(** X14: the tables a run returns keep their layout: the main table is
    titled ["Render Services"] and has the five columns of the empty
    services table, the cron table is titled ["Cron Jobs"] and has its
    four columns, and every row has as many cells as there are
    columns. *)
Theorem tables_keep_their_columns (st st1 st' : St) (services : list pyval)
    (out : output) :
  get_services' st = (inr services, st1) ->
  services <> [] ->
  build' st = (inr out, st') ->
  title (main_table out) = Some "Render Services" /\
  (header <$> columns (main_table out))
  = ["Name"; "Type"; "Status"; "Latest Deploy"; "Updated"] /\
  shaped 5 (main_table out) /\
  forall ct, cron_table_of out = Some ct ->
    title ct = Some "Cron Jobs" /\
    (header <$> columns ct) = ["Name"; "Schedule"; "Last Run"; "Status"] /\
    shaped 4 ct.
Proof.
  intros Hs Hne Hb.
  destruct (build_success http_get lz _ _ _ _ _ Hs Hne Hb)
    as (rs & crs & Hrs & Hcrs & ->).
  apply service_rows_spec in Hrs. apply cron_rows_spec in Hcrs.
  assert (H5 : shaped 5 (extend services_table rs)).
  { apply shaped_extend; [apply shaped_services_table|].
    clear -Hrs. induction Hrs as [|s r l rs' Hr _ IH]; constructor; [|exact IH].
    destruct Hr as (? & ? & ? & ? & ? & -> & _). reflexivity. }
  assert (H4 : shaped 4 (extend cron_table_header crs)).
  { apply shaped_extend; [apply shaped_cron_table_header|].
    clear -Hcrs. induction Hcrs as [|s r l rs' Hr _ IH]; constructor; [|exact IH].
    destruct Hr as (? & ? & ? & -> & _). reflexivity. }
  destruct (List.filter is_cron_job services) as [|c cs];
    cbn [main_table cron_table_of];
    (split; [reflexivity|]; split; [reflexivity|]; split; [exact H5|]);
    intros ct Hct; [discriminate Hct|].
  injection Hct as <-. split; [reflexivity|]. split; [reflexivity|exact H4].
Qed.

End BuilderMore.

Lemma build_requests_sent_witness :
  sent unit Sample.asked_1_3
  = (sent unit Sample.start
       ++ GetServices
       :: deploy_requests [Sample.web; Sample.worker; Sample.cron])%list.
Proof.
  apply (build_requests_sent
           (Sample.transport
              (Sample.listing [Sample.web; Sample.worker; Sample.cron]))
           Sample.utc_zone Sample.start Sample.listed Sample.asked_1_3
           [Sample.web; Sample.worker; Sample.cron]
           (Sample.both_tables
              [Sample.web_row; Sample.worker_row; Sample.cron_main_row]
              [Sample.cron_row])).
  - vm_compute. reflexivity.
  - vm_compute. reflexivity.
Defined.

Lemma interrupt_leaves_build_witness :
  build_services_output unit interrupted Sample.utc_zone Sample.start
  = (inl (Exn KeyboardInterrupt ""), Sample.asked_1).
Proof.
  apply (interrupt_leaves_build interrupted Sample.utc_zone
           Sample.start Sample.listed Sample.listed Sample.asked_1
           [] [] Sample.web services_table (Exn KeyboardInterrupt "")).
  - vm_compute. reflexivity.
  - reflexivity.
  - eexists. reflexivity.
  - vm_compute. reflexivity.
  - vm_compute. reflexivity.
  - reflexivity.
Defined.

Lemma bad_service_leaves_build_witness :
  build_services_output unit (Sample.transport (Sample.listing [ancient]))
    Sample.utc_zone Sample.start
  = (inl (Exn OverflowError "date value out of range"),
     State unit tt [GetServices; GetDeploys (PStr "srv-9") 1]).
Proof.
  apply (bad_service_leaves_build
           (Sample.transport (Sample.listing [ancient])) Sample.utc_zone
           Sample.start Sample.listed Sample.listed
           (State unit tt [GetServices; GetDeploys (PStr "srv-9") 1])
           [] [] ancient services_table
           (Exn OverflowError "date value out of range")).
  - vm_compute. reflexivity.
  - reflexivity.
  - right. split; [eexists; reflexivity|]. split.
    + eexists. vm_compute. reflexivity.
    + vm_compute. reflexivity.
Defined.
:::::
Every line of the records containing the word "intros" must appear in the answer.

**Task response**:
  intros Hs Hne Hb.
    intros ct Hct; [discriminate Hct|].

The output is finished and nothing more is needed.